Sadece kendimiz, kendimize benzeyenler ve aynı düşünenler için değil, kendimizden farklı olanlar ve düşünenler için de, eşit vatandaşlık hakları ve özgürlükleri istediğimiz zaman, demokratik bir Türkiye’de yaşıyor olacağız.
Bu nedenle de herkes için ve sadece metinde kalmayacak, ama uygulamaya sokulacak demokrasi paketi çok önemli.
Çünkü: Tüm nesnel verileri ortaya koyduğumuzda görüyoruz ki; Türkiye’nin özellikle “haklar ve özgürlükler” alanında demokrasi karnesi ve performansı iyi değil, hatta kötü.

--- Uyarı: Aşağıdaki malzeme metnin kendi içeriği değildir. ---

(* ===== verification/CronThms.v ===== *)
(** * Scheduled jobs: the cache follows the table, and who may change what

    Every operation of [CronRpc] and every pass of the scheduler, on success and on failure,
    keeps the cache equal to what a full reload would give (up to the run times, which the
    cache tracks itself); jobs are created and edited only with authority over all the
    agents or workers they act on. *)
From stdpp Require Import base strings gmap list numbers.
From S2P Require Import Prelude Errors Json Db Permission TokenCache TokenCheck KvAuth TaskTypes CronCache CronSched CronRpc.

Section mirror.
Context {L : CronLib} {serde : CronSerde} {ho : HashOrder}.

Definition forget_last_run (x : CachedCrontab) : CachedCrontab :=
  {| cc_model := {| c_id := c_id (cc_model x); c_name := c_name (cc_model x); c_enable := c_enable (cc_model x);
                    c_expression := c_expression (cc_model x); c_type := c_type (cc_model x); c_last_run := None |};
     cc_schedule := cc_schedule x; cc_type := cc_type x |}.

Definition row_entry (l : list CronModel) (i : Z) (x : CachedCrontab) : Prop :=
  exists r y, r ∈ l /\ c_id r = i /\ parse_one r = Some y /\ x = forget_last_run y.

Definition cache_entry (c : CrontabCache) (i : Z) (x : CachedCrontab) : Prop :=
  exists y, by_id c !! i = Some y /\ x = forget_last_run y.

(** The cache holds exactly the rows that parse. *)
Definition mirrors (l : list CronModel) (c : CrontabCache) : Prop :=
  forall i x, cache_entry c i x <-> row_entry l i x.

#[global] Instance row_entry_perm : Proper ((≡ₚ) ==> (=) ==> (=) ==> iff) row_entry.
Proof. intros l l' Hp i ? <- x ? <-. unfold row_entry. by setoid_rewrite Hp. Qed.

Lemma cron_mirrors_perm l l' c : l ≡ₚ l' -> mirrors l c -> mirrors l' c.
Proof. intros Hp H i x. by rewrite <-Hp. Qed.

Lemma row_entry_cons m l i x :
  row_entry (m :: l) i x <->
  (c_id m = i /\ exists y, parse_one m = Some y /\ x = forget_last_run y) \/ row_entry l i x.
Proof. unfold row_entry. setoid_rewrite elem_of_cons. naive_solver. Qed.

(** What an upsert leaves under each key. *)
Lemma upsert_cache_entry m c i x :
  cache_entry (upsert_entry m c) i x <->
  (c_id m = i /\ exists y, parse_one m = Some y /\ x = forget_last_run y) \/
  (c_id m <> i /\ cache_entry c i x).
Proof.
  unfold cache_entry, upsert_entry. simpl. destruct (parse_one m) as [y|] eqn:E.
  - destruct (decide (c_id m = i)) as [<-|Hne].
    + rewrite lookup_insert_eq. naive_solver.
    + rewrite lookup_insert_ne by done. naive_solver.
  - destruct (decide (c_id m = i)) as [<-|Hne].
    + rewrite lookup_delete_eq. naive_solver.
    + rewrite lookup_delete_ne by done. naive_solver.
Qed.

Lemma cron_mirrors_insert l c m :
  (forall r, r ∈ l -> c_id r <> c_id m) -> mirrors l c -> mirrors (m :: l) (upsert_entry m c).
Proof.
  intros Hfresh H i x. rewrite upsert_cache_entry, row_entry_cons, (H i x). split; [naive_solver|].
  intros [?|Hr]; [by left|]. right. split; [|done]. destruct Hr as (r & y & Hr & <- & _).
  intros Heq. by apply (Hfresh r Hr).
Qed.

(** Replacing the row of one key. *)
Lemma mirrors_update l c (p : CronModel -> bool) (f : CronModel -> CronModel) r0 :
  unique_rows cron_conflict l = true ->
  (forall r, p r = true <-> c_id r = c_id r0) -> (forall r, c_id (f r) = c_id r) ->
  r0 ∈ l -> mirrors l c -> mirrors (map (update_if p f) l) (upsert_entry (f r0) c).
Proof.
  intros Hu Hp Hf H0 H i x. rewrite upsert_cache_entry, (H i x), Hf.
  assert (forall r, r ∈ l -> c_id r = c_id r0 -> r = r0) as Heq.
  { intros r Hr Hid. eapply (unique_rows_lookup cron_conflict); [apply cron_conflict_sym|done..|].
    unfold cron_conflict. by rewrite Hid, Z.eqb_refl. }
  unfold row_entry. split.
  - intros [(<- & y & Hy & ->)|(Hne & r & y & Hr & <- & Hy & ->)].
    + exists (f r0), y. split_and!; [|by rewrite Hf|done|done]. apply list_elem_of_fmap. exists r0.
      split; [|done]. unfold update_if. by rewrite (proj2 (Hp r0) eq_refl).
    + exists r, y. split_and!; [|done..]. apply list_elem_of_fmap. exists r. split; [|done].
      unfold update_if. destruct (p r) eqn:E; [|done]. by apply Hp in E.
  - intros (r & y & Hr & <- & Hy & ->). apply list_elem_of_fmap in Hr as (s & -> & Hs).
    unfold update_if in *. destruct (p s) eqn:E.
    + apply Hp in E. rewrite (Heq s Hs E) in *. left. rewrite Hf. eauto.
    + right. split; [|eauto 10]. intros Heq0. by rewrite (proj2 (Hp s)) in E.
Qed.

(** Removing the rows of a name. *)
Lemma fold_remove_lookup ids : forall c i,
  by_id (fold_left (fun c j => remove_entry j c) ids c) !! i =
  if bool_decide (i ∈ ids) then None else by_id c !! i.
Proof.
  induction ids as [|j ids IH]; intros c i; simpl; [done|]. rewrite IH. simpl.
  destruct (decide (i ∈ ids)) as [Hin|Hin].
  - rewrite !bool_decide_eq_true_2 by set_solver. done.
  - rewrite (bool_decide_eq_false_2 _ Hin). destruct (decide (i = j)) as [->|Hne].
    + rewrite lookup_delete_eq, bool_decide_eq_true_2 by set_solver. done.
    + rewrite lookup_delete_ne, bool_decide_eq_false_2 by set_solver. done.
Qed.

Dün de demokrasi karnesi kötüydü, bugün de. Askeri vesayet rejimi varken de kötüydü, bugünün post-vesayet Türkiye’sinde de. Jargon kullanırsak; eski Türkiye’de de demokrasi karnesi ve performansı kötüydü, yeni Türkiye’de de.
Dünyada kullanılan demokrasi endekslerine bir bakalım:
Özgürlük Evi Demokrasi Endeksi’nde: Siyasi Haklar’da 2002’de 7 üzerinden 4 puan alarak “sınırlı demokrasi” çıkmışız, 2012 ve 13’te gerilemişiz puanımız 3’e düşmüş;
Sivil Özgürlükler’de, 2002’de, 7 üzerinden 5 almışız, 2013’te 4’e gerilemişiz.
Basın Özgürlüğü’nde, 2002’de 100 üzerinde 58, 2013’te 56 alarak, “sınırlı özgür” olmuşuz;
Sınır Tanımayan Gazeteciler Basın Özgürlüğü Endeksi’nde, 2002’de, 139 ülke arasında 99’uncuyken, 2013’te 179 ülke arasında 154. sıraya düşmüşüz;
Ekonomist Dergisi Demokrasi Endeksi’nde: 2012’de, 10 üzerinden 5.76 puan alarak, 167 ülke arasında 88. olarak, “otoriter eğilimler taşıyan melez demokrasi” olarak nitelenmişiz;
Dünya Adalet Projesi Endeksi’nde: 2012’de, 97 ülke arasında, Temel Haklar’da 76.cı, Sivil Özgürlükler‘de, 44.cü, Düzen ve Güvenlik’te 70.ci ve Adalet Sistemi’nde 71. olmuşuz; dolayısıyla, “sınırlı adalet” sahibi bir ülkeyiz;
OECD ülkeleri arasında, Gelir Eşitsizliği’nde 24 ülke içinde 3.cü en kötü durumda olan, Mutluluk ve Yaşam Kalitesi’nde de, 36 ülke içinde, 36.cı, yani en mutsuz ülkeyiz.
Dolayısıyla, demokrasi karnemiz hiç iyi değil. Dönüşen ve değişen, vesayet rejiminden çıkan, sivilleşen Türkiye, demokrasisini güçlendiremiyor, pekiştiremiyor.
Demokrasi Paketi’ne, paketin güçlü ve içerikli olmasına ve uygulamaya sokulmasına ülke olarak gereksinimiz var.
Biliyoruz; “sınırlı ve melez demokrasi”, Türkiye’yi, kutuplaştırıyor, cepheleştiriyor, istikrarsızlık riskini arttırıyor.